Borja Valero nelle prossime ore verrà ufficialmente presentato come un nuovo giocatore dell’Inter. Nel frattempo, ha già raggiunto i suoi compagni in ritiro a Riscone di Brunico. Il centrocampista spagnolo, lascia la Fiorentina dopo 5 stagioni costellate da grandissime giocate, goal e assist. Lo ha fatto con le lacrime agli occhi, era molto affezionato alla città, ma a suo dire, per motivi di causa maggiore è dovuto andare via.

Dati sul calciatore

  • Età: 33 anni
  • Presenze con la Fiorentina nella stagione 2016/2017: 32
  • Reti realizzate con la Fiorentina nella stagione 2016/2017: 1
  • Cartellini gialli/rossi: 8/0

Costo trasferimento: 6 milioni

Sono Mister Wolf, risolvo problemi

Parafrasando il celebre personaggio di Quentin Tarantino, così Borja Valero ha esordito nella sua 1ª conferenza stampa da interista: “Sono venuto qui per risolvere alcuni problemi della squadra. Spalletti mi voleva già dallo scorso anno, sono felice di poter lavorare con lui. Obiettivo? L’Inter è una grande squadra e merita la Champions League”. Il centrocampista spagnolo pare dunque molto motivato, vedremo se riscontrerà problemi nell’inserirsi nei dettami tattici di mister Spalletti.

Titolare inamovibile?

Sicuramente Borja Valero è venuto a Milano per giocare. Nel suo ruolo, da centrocampista centrale, concorrerà per una maglia da titolare con Gagliardini, Kondogbia, Brozovic e Medel. Tuttavia, visto che Spalletti ha già annunciato che giocherà col 4-2-3-1, la coppia in mediana più accreditata è quella tra Gagliardini e lo stesso centrocampista spagnolo. Un altro colpo a centrocampo c’è da attenderselo (Naingolann?), visto che Brozovic e Medel sono sicuri partenti. Borja Valero all’Inter colmerà quel vuoto lasciato da quando è andato via Cambiasso, ovvero il centrocampista box-to-box: difendere,marcare, impostare, inserirsi, fare goal.

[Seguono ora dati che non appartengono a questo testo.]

(* ===== verification/SessionSpec.v ===== *)
(** * Whole sessions

    [serve_session] of [Session] from the first byte to the end: the handshake
    under its shared budget, then the packet loop of [SessionSafety].  The
    claims about sessions are projections of [serve_session_spec]. *)

From S2P Require Import Prelude FixedHeader Rmqtt Errors Decoder Packet Handshake Api Channel Runtime Session SessionSafety.
Open Scope uring_scope.

Section HandshakeSafety.
Context `{RmqttCodec} `{RuntimeSpec}.
Context (start budget : Z).

Definition is_connack (p : MqttPacket) : Prop :=
  (exists a, p = V3 (V3_ConnectAck a)) \/ (exists a, p = V5 (V5_ConnectAck a)).

(** Every wait of the handshake ends when the shared budget does. *)
Definition on_budget (t d : Z) : Prop := d = sat_sub (start + budget) t.

Definition hs_safe (k : Track) (e : Event) : Prop :=
  match e with
  | EvVersion t d _ | EvRead t d _ _ _ => on_budget t d /\ greeted k = false /\ fail k = false /\ pend k = None
  | EvSend t d p _ => on_budget t d /\ greeted k = false /\ fail k = false /\ is_connack p
  | EvFlush t d _ => on_budget t d /\ greeted k = false /\ fail k = false
  | EvWait _ _ | EvAdmit _ _ => False
  | EvDebug _ | EvWarn _ => True
  end.

Record HInv (s : Sess) : Prop := {
  h_chan : chan_good (world s);
  h_good : good hs_safe [] (trace s);
  h_clock : clock_ok (trk (trace s)) (now (world s));
  h_start : start <= now (world s)
}.

(** No write has failed and none is pending; [o] is what was shown, and
    [done] says whether the CONNACK was flushed. *)
Definition quiet (done : bool) (o : list Obs) (s : Sess) : Prop :=
  fail (trk (trace s)) = false /\ pend (trk (trace s)) = None /\ obs (trk (trace s)) = o /\
  greeted (trk (trace s)) = done.
Definition clean := quiet false.

Definition hs_result (r : result SessionOutcome Error) : Prop := r = Ok Refused \/ exists e, r = Err e.

(** The session ended in the handshake after showing [o] and at most one
    CONNACK among [allowed]. *)
Definition hs_ended (o : list Obs) (allowed : MqttPacket -> Prop) (r : result SessionOutcome Error)
    (s' : Sess) : Prop :=
  HInv s' /\ hs_result r /\
  (obs (trk (trace s')) = o \/
   exists p, allowed p /\ is_connack p /\ obs (trk (trace s')) = o ++ [OSend p]).

Lemma hinv_log s e : HInv s -> (exists l, e = EvDebug l \/ e = EvWarn l) -> HInv (add s (world s) e).
Proof.
  intros [] He. split; simpl; [done| |rewrite trk_snoc|done].
  - constructor; [done|]. by destruct He as [l [-> | ->]].
  - eapply track_clock; [done|done|]. by destruct He as [l [-> | ->]].
Qed.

Leva calcistica spagnola degli anni ’80

Da quando i cosiddetti ‘Millennials‘ (secondo gli esperti di sociologia, coloro nati tra la fine degli anni ’70 e inizio ’90), hanno cominciato a giocare a livello professionistico, coloro che si sono imposti di più sono proprio quelli spagnoli. I Millennials spagnoli hanno rivoluzionato il modo di giocare a calcio: consci che non potevano mai competere con l’estrosità dei sudamericani, o con la forza fisica degli altri giocatori europei, hanno cominciato a giocare la palla come piace a loro: rasoterra. Grazie a questa loro infinita ragnatela di passaggi precisi e rasoterra, unita alla tecnicità dei giocatori in attacco, gli spagnoli negli ultimi 10 anni hanno dominato sia a livello di club che di nazionale. Borja Valero è uno dei massimi esponenti di questo modo di giocare a calcio, esportato in Italia da lui e da Montella. Non preso troppo in considerazione in Nazionale (chiuso da Iniesta, Xavi, Fabregas, Busquets, Silva ecc.), il centrocampista è altresì invece molto ammirato dai tifosi spagnoli, che più volte ne hanno invocato il ritorno in patria o la titolarità in Nazionale.